Over the last decade, the Eritrean police state has practiced blatant repression, even to the extent of eating "its own children," as the famous expression sadly goes. In short, government purges sweep national heroes and loyalists from the party-state leadership, and ordinary citizens and National Service members are subjected to arbitrary violence. Tricia Redeker Hepner witnessed such events while carrying out fieldwork research in Eritrea in 2001; thereafter, she followed the echoes and reverberations of the government's increasingly repressive politics within the Eritrean diaspora in the United States. [End Page 141]

The result of her research is an impressive study of the social history of Eritrean political dynamics that roots the current Eritrean political situation in the transnational history of the country's nation-building process over the last four decades. Hepner's book revolves particularly around the various contributions made by the Eritrean diaspora to the struggle for independence and its attempts to participate in postindependence governance and reconstruction (xii). Hepner builds her arguments around the extensive contemporary debates and the conceptual framework of political transnationalism, reminding us that Eritrea comprises an exemplary case of the transnational nation-state. The author's objective in exploring the complexity of Eritrean political transnationalism is to elucidate its ambivalent dimensions. Along these lines, Hepner convincingly demonstrates "the contradictory nature of transnationalism as both an emancipating and repressive force" (104). This represents a major contribution to the theory of transnational political processes.

The author skillfully traces the uncertainties, the mistrust, and the conflicts that shape the rugged terrain of Eritrean politics. As she puts it at the beginning of the book, "The contemporary dilemmas associated with transnational political struggle and the encounter between territorial nationalism and globally constructed models of political and social power" (xiii) represent her main concern. More precisely, she recounts the major conflicts and tensions over identity, nationalism, and the various political agendas of the armed movements, particularly the Eritrean Liberation Front (ELF) and the Eritrean People's Liberation Front (EPFL), and the different groups scattered across Eritrea and the United States during the historical evolution of the struggle for independence and the building of the independent state. In highlighting the significant internal heterogeneity of these organizations, Hepner also provides a timely analysis of the unceasing cycles of consolidation and disintegration of the major historical political factions, including the current ruling party.

Based on a variety of sources, including ethnographic accounts and the fruits of archival research, this study navigates a sophisticated blend of microhistories and global processes.
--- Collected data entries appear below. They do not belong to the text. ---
(** * Verification of [addons/web/static/src/core/utils/hooks.js]

    The four hooks of the file ([useAutofocus], [useBus], [useListener],
    [useService]) are embedded over a small model of the JavaScript run time
    they live in: tagged values, a store of function objects, plain objects
    and promises, the listeners of the event targets, the suspended bodies of
    asynchronous functions and a trace of the calls that leave the file. *)

From Stdlib Require Import ZArith String List Lia.
From stdpp Require Import base gmap strings list fin_maps.

Local Open Scope string_scope.
Local Open Scope Z_scope.

(** ** JavaScript values *)

Module JS.

(** A DOM element is named by its position in the document: the child indices
    from the element up to the document element, nearest first.  The document
    element is [[]]; [parentElement] drops the first index. *)
Definition node := list nat.

Definition parentElement (el : node) : option node :=
  match el with
  | [] => None
  | _ :: parent => Some parent
  end.

(** Event targets: DOM elements and event buses. *)
Inductive target :=
| Element (n : node)
| Bus (b : nat).

(** Values carry the tag that [typeof] and [instanceof Function] observe; the
    number is the identity of the object, compared by [===]. *)
Inductive val :=
| VUndefined
| VNull
| VBool (b : bool)
| VNum (n : Z)
| VStr (s : string)
| VObj (l : nat)                       (* a plain object *)
| VFun (f : nat)                       (* a function object *)
| VPromise (p : nat)                   (* a promise *)
| VTarget (t : target)                 (* an element or a bus *)
| VEvent (type : string) (tgt : target) (* an event and its [target] *)
| VError (message : string)            (* [new Error(message)] *)
| VTypeError (message : string)
| VRangeError (message : string).

#[global] Instance target_eq_dec : EqDecision target.
Proof. solve_decision. Defined.

#[global] Instance val_eq_dec : EqDecision val.
Proof. solve_decision. Defined.

(** Result of evaluating a call: a value, or a thrown value. *)
Inductive completion (A : Type) :=
| Normal (a : A)
| Throw (e : val).
Arguments Normal {A} a.
Arguments Throw {A} e.

(** [if (v)], [v || w], [!v]. *)
Definition truthy (v : val) : bool :=
  match v with
  | VUndefined | VNull => false
  | VBool b => b
  | VNum n => negb (n =? 0)
  | VStr s => negb (bool_decide (s = ""))
  | _ => true
  end.

Definition typeof (v : val) : string :=
  match v with
  | VUndefined => "undefined"
  | VBool _ => "boolean"
  | VNum _ => "number"
  | VStr _ => "string"
  | VFun _ => "function"
  | _ => "object"
  end.

(** [v instanceof Function]. *)
Definition instanceof_Function (v : val) : bool :=
  match v with
  | VFun _ => true
  | _ => false
  end.

(** [a !== b] (the model has no NaN). *)
Definition strict_neq (a b : val) : bool := bool_decide (a ≠ b).

(** [n++] on a number that holds a non-negative integer: exact below 2^53,
    where a double absorbs the increment. *)
Definition increment (n : Z) : Z := if n <? 2 ^ 53 then n + 1 else n.

(** [arguments[i]]. *)
Definition argument (i : nat) (arguments : list val) : val :=
  nth i arguments VUndefined.

End JS.
Export JS.

(** ** The run-time state *)

Module Runtime.

(** The properties of a DOM element that the hooks read or write;
    [matches el selector] is the element's own [el.matches(selector)]. *)
Record element := {
  tagName : string;
  value : string;
  selectionStart : val;
  selectionEnd : val;
  matches : string -> bool;
}.

(** Plain objects: prototype and own properties. *)
Record object := {
  proto : val;
  props : gmap string val;
}.

(** What a function defined outside the file does when it is called: it
    returns a value, throws, or starts an asynchronous operation and returns
    the new promise that the operation settles later. *)
Inductive behaviour :=
| Returns (v : val)
| Throws (e : val)
| Starts.

(** Function objects.  The functions the file creates at run time are kept
    with the variables they close over. *)
Inductive closure :=
| External (b : behaviour)
| Bound (target this : val)                       (* [target.bind(this)] *)
| Delegate (querySelector : string) (handler : val) (* [boundHandler] of useListener *)
| Protected (caller fn : val).                    (* the wrapper of _protectMethod *)

Inductive pstate :=
| Pending
| Fulfilled (v : val)
| Rejected (e : val).

(** [settleable]: code outside the file holds the promise's resolving
    functions. *)
Record promise := {
  state : pstate;
  settleable : bool;
}.

(** Bodies of [async] functions: the operations of the body in order, each
    with the rest of the body.  A throw or rejection ends the body (the file
    has no [try]). *)
Inductive async (A : Type) :=
| Ret (a : A)                                             (* return a *)
| Fail (e : val)                                          (* throw e *)
| Status (k : Z -> async A)                               (* component.__owl__.status *)
| Call (fn this : val) (args : list val) (k : val -> async A) (* fn.call(this, ...args) *)
| Await (v : val) (k : val -> async A)                    (* await v *)
| NewPromise (k : val -> async A).                        (* new Promise(() => {}) *)
Arguments Ret {A} a.
Arguments Fail {A} e.
Arguments Status {A} k.
Arguments Call {A} fn this args k.
Arguments Await {A} v k.
Arguments NewPromise {A} k.

(** A body parked at an [await], and the promise its caller got. *)
Record task := {
  awaited : val;
  continuation : val -> async val;
  outcome : nat;
}.

(** Calls that leave the file. *)
Inductive action :=
| Invoked (f : nat) (this : val) (args : list val)   (* an outside function ran *)
| Focused (n : node).                                (* native [el.focus()] *)

Record environment := {
  isSmall : val;
  services : gmap string val;
}.

(** The component that runs the hooks: [comp.env], [comp.el],
    [comp.__owl__.status], and the elements its [t-ref]s resolve to. *)
Record component := {
  self : nat;
  env : environment;
  el : node;
  status : Z;
  refs : gmap string node;
}.

Record world := {
  comp : component;
  document : node -> element;
  functions : gmap nat closure;
  objects : gmap nat object;
  promises : gmap nat promise;
  cells : gmap nat Z;                       (* [let] variables shared by closures *)
  listeners : list (target * string * val); (* addEventListener registrations *)
  tasks : list task;
  trace : list action;
}.

Definition set_comp (c : component) (w : world) : world :=
  {| comp := c; document := document w; functions := functions w; objects := objects w;
     promises := promises w; cells := cells w; listeners := listeners w;
     tasks := tasks w; trace := trace w |}.

Definition set_document (d : node -> element) (w : world) : world :=
  {| comp := comp w; document := d; functions := functions w; objects := objects w;
     promises := promises w; cells := cells w; listeners := listeners w;
     tasks := tasks w; trace := trace w |}.

Definition set_functions (fs : gmap nat closure) (w : world) : world :=
  {| comp := comp w; document := document w; functions := fs; objects := objects w;
     promises := promises w; cells := cells w; listeners := listeners w;
     tasks := tasks w; trace := trace w |}.

Definition set_objects (os : gmap nat object) (w : world) : world :=
  {| comp := comp w; document := document w; functions := functions w; objects := os;
     promises := promises w; cells := cells w; listeners := listeners w;
     tasks := tasks w; trace := trace w |}.

Definition set_promises (ps : gmap nat promise) (w : world) : world :=
  {| comp := comp w; document := document w; functions := functions w; objects := objects w;
     promises := ps; cells := cells w; listeners := listeners w;
     tasks := tasks w; trace := trace w |}.

Definition set_cells (cs : gmap nat Z) (w : world) : world :=
  {| comp := comp w; document := document w; functions := functions w; objects := objects w;
     promises := promises w; cells := cs; listeners := listeners w;
     tasks := tasks w; trace := trace w |}.

Definition set_listeners (ls : list (target * string * val)) (w : world) : world :=
  {| comp := comp w; document := document w; functions := functions w; objects := objects w;
     promises := promises w; cells := cells w; listeners := ls;
     tasks := tasks w; trace := trace w |}.

Definition set_tasks (ts : list task) (w : world) : world :=
  {| comp := comp w; document := document w; functions := functions w; objects := objects w;
     promises := promises w; cells := cells w; listeners := listeners w;
     tasks := ts; trace := trace w |}.

Definition set_trace (tr : list action) (w : world) : world :=
  {| comp := comp w; document := document w; functions := functions w; objects := objects w;
     promises := promises w; cells := cells w; listeners := listeners w;
     tasks := tasks w; trace := tr |}.

Definition set_status (s : Z) (c : component) : component :=
  {| self := self c; env := env c; el := el c; status := s; refs := refs c |}.

Definition set_refs (r : gmap string node) (c : component) : component :=
  {| self := self c; env := env c; el := el c; status := status c; refs := r |}.

(** The component as a value ([this] of the bound handlers). *)
Definition this_component (w : world) : val := VObj (self (comp w)).

(** Status 2 is DESTROYED. *)
Definition DESTROYED : Z := 2.

Definition log (a : action) (w : world) : world :=
  set_trace (trace w ++ [a]) w.

(** *** Allocation: a new object gets an identity no object has yet. *)

Definition new_function (c : closure) (w : world) : val * world :=
  let f := fresh (dom (functions w)) in
  (VFun f, set_functions (<[f := c]> (functions w)) w).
Here, multisited research perspectives truly reveal the heuristic potential of transnational studies to explain long-lasting sociopolitical processes. This well-written and touching book clarifies historical legacies, continuities, and transformations, as well as the emergence of new processes. But at the same time, Hepner avoids the [End Page 142] common trap of overemphasizing connections at the expense of the ruptures and cracks also present in these processes.
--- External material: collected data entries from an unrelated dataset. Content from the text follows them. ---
(** [buffer.find(b"\n")]: [None] is [-1]. *)
Fixpoint find_newline (buffer : bytes) : option nat :=
  match buffer with
  | [] => None
  | b :: rest => if Byte.eqb b newline then Some 0%nat else S <$> find_newline rest
  end.

Lemma find_newline_lt (buffer : bytes) (pos : nat) :
  find_newline buffer = Some pos → (pos < length buffer)%nat.
Proof.
  revert pos. induction buffer as [|b rest IH]; intros pos; simpl; [done|].
  destruct (Byte.eqb b newline).
  - intros [= <-]. lia.
  - destruct (find_newline rest) as [p|]; simpl; [|done]. intros [= <-].
    specialize (IH p eq_refl). lia.
Qed.

Definition inspect {A : Type} (a : A) : {b : A | a = b} := exist _ a eq_refl.

(** Lines 83-92, the inner loop: cut the lines that end in the buffer off
    its front, oldest first; what is left of the buffer has no newline. *)
Equations? drain (buffer : bytes) : list bytes * bytes
  by wf (length buffer) lt :=
drain buffer with inspect (find_newline buffer) := {
  | exist _ None _ => ([], buffer)
  | exist _ (Some newline_pos) Hfind =>
      let line := take newline_pos buffer in
      let '(lines, rest) := drain (drop (S newline_pos) buffer) in
      (line :: lines, rest) }.
Proof.
  apply find_newline_lt in Hfind. rewrite length_drop. lia.
Qed.

(** [lines], each followed by a newline, and then [rest]. *)
Definition joined (lines : list bytes) (rest : bytes) : bytes :=
  concat ((λ line, line ++ [newline]) <$> lines) ++ rest.

(** What [start_task] yields.  A parsed line is any JSON value; the two
    other events are the dictionaries of lines 101 and 112. *)
Inductive event (json : Type) :=
| Parsed (value : json)
| RawLine (content : string)
| Exit (code : Z).
Arguments Parsed {json} value.
Arguments RawLine {json} content.
Arguments Exit {json} code.


Section session.

(** The library functions the session calls: [bytes.decode("utf-8",
    errors="replace")], [str.strip()], [json.loads] ([None] is
    [JSONDecodeError]) and [os.path.normpath]. *)
Context {json : Type}.
Variable decode : bytes → string.
Variable strip : string → string.
Variable loads : string → option json.
Variable normpath : string → string.

(** [_handle_line_gen(line_str)], lines 94-112, for a process that exits
    with [return_code]: the parsed line or the raw one, then, after reading
    what is left of stderr and waiting for the process, the exit event. *)
Definition handle_line_gen (return_code : Z) (line_str : string) : list (event json) :=
  [ match loads line_str with
    | Some value => Parsed value
    | None => RawLine line_str
    end;
    Exit return_code ].

(** Lines 89-92 and 76-79: decode and strip a line, and handle it when
    something is left. *)
Definition handle (return_code : Z) (line : bytes) : list (event json) :=
  let line_str := strip (decode line) in
  if String.eqb line_str "" then [] else handle_line_gen return_code line_str.

(** Lines 74-80: the end of the stream, with what is left in the buffer. *)
Definition at_eof (return_code : Z) (buffer : bytes) : list (event json) :=
  match buffer with
  | [] => []
  | _ => handle return_code buffer
  end.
Hepner's narrative is chronological: the six chapters of her book provide an analysis of crucial political events that occurred between the 1970s and the first decade of the twenty-first century. The author, thus, takes up the challenge of drawing continuities and ruptures across four discrete periods: the various stages of the armed struggle for Eritrean independence; the immediate postindependence period, marked by euphoric state-building processes, the EPLF's accession to power, and its transformation into the Peoples Front for Democracy and Justice (PFDJ); the Ethio-Eritrean War (1998-2000); and finally the current postwar political descent into repression and violence. The chapters are extensively documented with rich ethnographic and archival materials that pull the reader close to the reality that is being analyzed. The author's careful and well-balanced analyses of these materials allow her to explain the various subjective political positions and "different interpretations of the past and present" (xiii) that are necessary to unveil the multifarious and ceaseless tensions occurring among...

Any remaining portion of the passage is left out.